A Semiconserved Residue Inhibits Complex Formation by Stabilizing Interactions in the Free State of a Theophylline-Binding RNA

Abstract

The theophylline-binding RNA aptamer contains a 15 nucleotide motif that is required for high-affinity ligand binding. One residue within this RNA motif is only semiconserved and can be an A or C. This residue, C27, was disordered in the previously determined three-dimensional structure of the complex, suggesting that it is dynamic in solution. ¹³C Relaxation measurements are reported here, demonstrating that C27 is highly dynamic in the otherwise well-ordered RNA−theophylline complex. A synthetic complex with an abasic residue at position 27 was found to exhibit wild-type binding affinity (K_d ∼ 0.2 μM), indicating that the base of residue 27 is not directly involved with theophylline binding. Surprisingly, the U27 and G27 RNAs were found to bind theophylline with low affinity (K_d values > 4 μM). NMR spectroscopy on the U27 RNA revealed the presence of an A7-U27 base pair in the free RNA that prevents formation of a critical base-platform structural motif and therefore blocks theophylline binding.
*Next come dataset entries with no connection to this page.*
(** The node for a request: the ring's for its bytes, or the next in turn; and the turn after it. *)
Definition policy_key (l : LoadBalanceChannel) (req : bytes) : option bytes :=
  match balanceType_ l, req with
  | kConsistentHash, _ :: _ => Some (selectNode std_hash (consistentHash_ l) req)
  | _, _ => keys l !! Z.to_nat (index_ (roundRobin_ l) mod Z.of_nat (length (nodes_ l)))
  end.
Definition chosen (l : LoadBalanceChannel) (req : bytes) : LoadBalanceChannel :=
  match balanceType_ l, req with
  | kConsistentHash, _ :: _ => l
  | _, _ => set_rr l (mkRoundRobin (u64 (index_ (roundRobin_ l) + 1)) (length (nodes_ l)))
  end.

(** The channel of a node: the one it has, or a new one to its address. *)
Definition node_channel (l : LoadBalanceChannel) (key : bytes) : Ch :=
  default (make_channel (key_address key) (callTimeoutMs_ l) (callRetries_ l)) (channels_ l !! key).

(** The call leads to a refresh of the list, before another attempt or as the last step. *)
Definition broken (l : LoadBalanceChannel) (c : Controller) : bool :=
  controllerFailed c && connection_level c && (1 <? length (nodes_ l)).

(** The state after a call on [key] that was the last: that of the channel, or the refreshed one;
    [last]: no attempt was left. *)
Definition ends (last : bool) (l : LoadBalanceChannel) (key : bytes) (ch : Ch) (c : Controller) (w : W)
    (o : Outcome) : Prop :=
  let l := set_channel l key ch in
  if broken l c then
    exists ok, refreshNodes (set_failed l key) w = Some (ok, lb o, oc_world o) /\
      (last = true \/ length (nodes_ (lb o)) <= 1)
  else lb o = l /\ oc_world o = w.

(** How a call on the balanced channel ends: no node; one call, on the node of the policy; or two,
    the second on another node of the refreshed list, after the first, on the node of the policy,
    failed on the level of the connection. *)
Inductive lb_post (name req : bytes) (d : option closure) (c : Controller) (m : Msg)
    (l : LoadBalanceChannel) (w : W) (o : Outcome) : Prop :=
| post_no_node l1 w1 :
    refreshed l w = Some (l1, w1) -> nodes_ l1 = [] ->
    o = mkOutcome (option_list d) [] l1
          (failController (resetController c) kNoService
             (lit "no available node for service: " ++ serviceName_ l1)) m w1 ->
    lb_post name req d c m l w o
| post_one l1 w1 k ch w2 :
    refreshed l w = Some (l1, w1) -> policy_key l1 req = Some k -> k ∈ keys l1 ->
    channel_call ParseFromString (node_channel l1 k) name req d (resetController c) m w1
      = Some (option_list d, ch, oc_ctrl o, oc_resp o, w2) ->
    ran o = option_list d -> called o = [k] ->
    ends (if d then true else false) (chosen l1 req) k ch (oc_ctrl o) w2 o ->
    lb_post name req d c m l w o
| post_retried l1 w1 k1 ch1 c1 m1 w2 ok l2 w3 k2 ch2 w4 rr :
    refreshed l w = Some (l1, w1) -> policy_key l1 req = Some k1 -> k1 ∈ keys l1 -> d = None ->
    channel_call ParseFromString (node_channel l1 k1) name req None (resetController c) m w1
      = Some ([], ch1, c1, m1, w2) ->
    broken l1 c1 = true ->
    refreshNodes (set_failed (set_channel (chosen l1 req) k1 ch1) k1) w2 = Some (ok, l2, w3) ->
    2 <= length (nodes_ l2) -> k2 ∈ keys l2 -> k2 <> k1 ->
    channel_call ParseFromString (node_channel l2 k2) name req None c1 m1 w3
      = Some ([], ch2, oc_ctrl o, oc_resp o, w4) ->
    ran o = [] -> called o = [k1; k2] ->
    ends true (set_rr l2 rr) k2 ch2 (oc_ctrl o) w4 o ->
    lb_post name req d c m l w o.

(** The node an attempt calls. *)
Definition target (attempt : nat) (l : LoadBalanceChannel) (hashKey : bytes) :
    bytes * LoadBalanceChannel :=
  if attempt =? 0 then selectNodeKey l hashKey else selectNodeKeyForRetry l (failedNodeKey_ l).

Lemma channelFor_node l k :
  (channelFor l k).1 = node_channel l k /\
  forall ch, set_channel (channelFor l k).2 k ch = set_channel l k ch.
Proof.
  unfold channelFor, node_channel. destruct (channels_ l !! k); [done|]. split; [done|]. intros ch.
  unfold set_channel. cbn. by rewrite insert_insert_eq.
Qed.

(** One attempt: a call on its node, then the end, or a refreshed list with two nodes or more and
    the next attempt. *)
Lemma attempts_step n a name req hk d o o' :
  attempts (S n) a name req hk d o = Some o' ->
  let key := (target a (lb o) hk).1 in
  let l := (target a (lb o) hk).2 in
  exists ch c m w,
    channel_call ParseFromString (node_channel l key) name req d (oc_ctrl o) (oc_resp o) (oc_world o)
      = Some (option_list d, ch, c, m, w) /\
    ((ran o' = ran o ++ option_list d /\ called o' = called o ++ [key] /\ oc_ctrl o' = c /\ oc_resp o' = m /\
      ends (n =? 0) l key ch c w o') \/
     (broken l c = true /\ exists ok l2 w2,
        refreshNodes (set_failed (set_channel l key ch) key) w = Some (ok, l2, w2) /\
        2 <= length (nodes_ l2) /\ 0 < n /\
        attempts n (S a) name req hk d
          (mkOutcome (ran o ++ option_list d) (called o ++ [key]) l2 c m w2) = Some o')).
Proof.
  cbn [attempts]. fold (target a (lb o) hk). destruct (target a (lb o) hk) as [key l]. cbn [fst snd].
  destruct (channelFor_node l key) as [Hch Hset]. destruct (channelFor l key) as [ch0 l0]. cbn [fst snd] in *. subst ch0.
  destruct (channel_call _ (node_channel l key) _ _ _ _ _ _) as [[[[[rn ch] c] m] w]|] eqn:Hc; [|done].
  pose proof (call_done _ _ _ _ _ _ _ _ _ _ _ _ _ _ Hc) as ->.
  intros Hrun. exists ch, c, m, w. split; [done|]. revert Hrun. rewrite Hset. unfold ends, broken. cbn zeta.
  change (nodes_ (set_channel l key ch)) with (nodes_ l).
  destruct (controllerFailed c); cbn [negb andb]; [|by intros [= <-]; left].
  destruct (connection_level c); cbn [negb andb]; [|by intros [= <-]; left].
  destruct (Nat.leb_spec (length (nodes_ l)) 1), (Nat.ltb_spec 1 (length (nodes_ l))); try lia;
    [by intros [= <-]; left|].
  destruct (refreshNodes _ w) as [[[ok l2] w2]|] eqn:Href; [|done].
  destruct (Nat.leb_spec (length (nodes_ l2)) 1).
  { intros [= <-]. left. cbn. do 4 (split; [done|]). exists ok. auto. }
  destruct n as [|n].
  - cbn [attempts]. intros [= <-]. left. cbn. do 4 (split; [done|]). exists ok. auto.
  - intros Hrun. right. split; [done|]. exists ok, l2, w2. repeat split; try done; lia.
Qed.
Similarly, a protonated A7H⁺-C27 base pair forms in the absence of theophylline at low pH, which explains the unusual pH dependence of theophylline binding of the C27 RNA aptamer. Thus the weak binding for various nucleotides at position 27 arises not from unfavorable interactions in the RNA−theophylline complex but instead from stable interactions in the free state of the RNA that inhibit theophylline binding.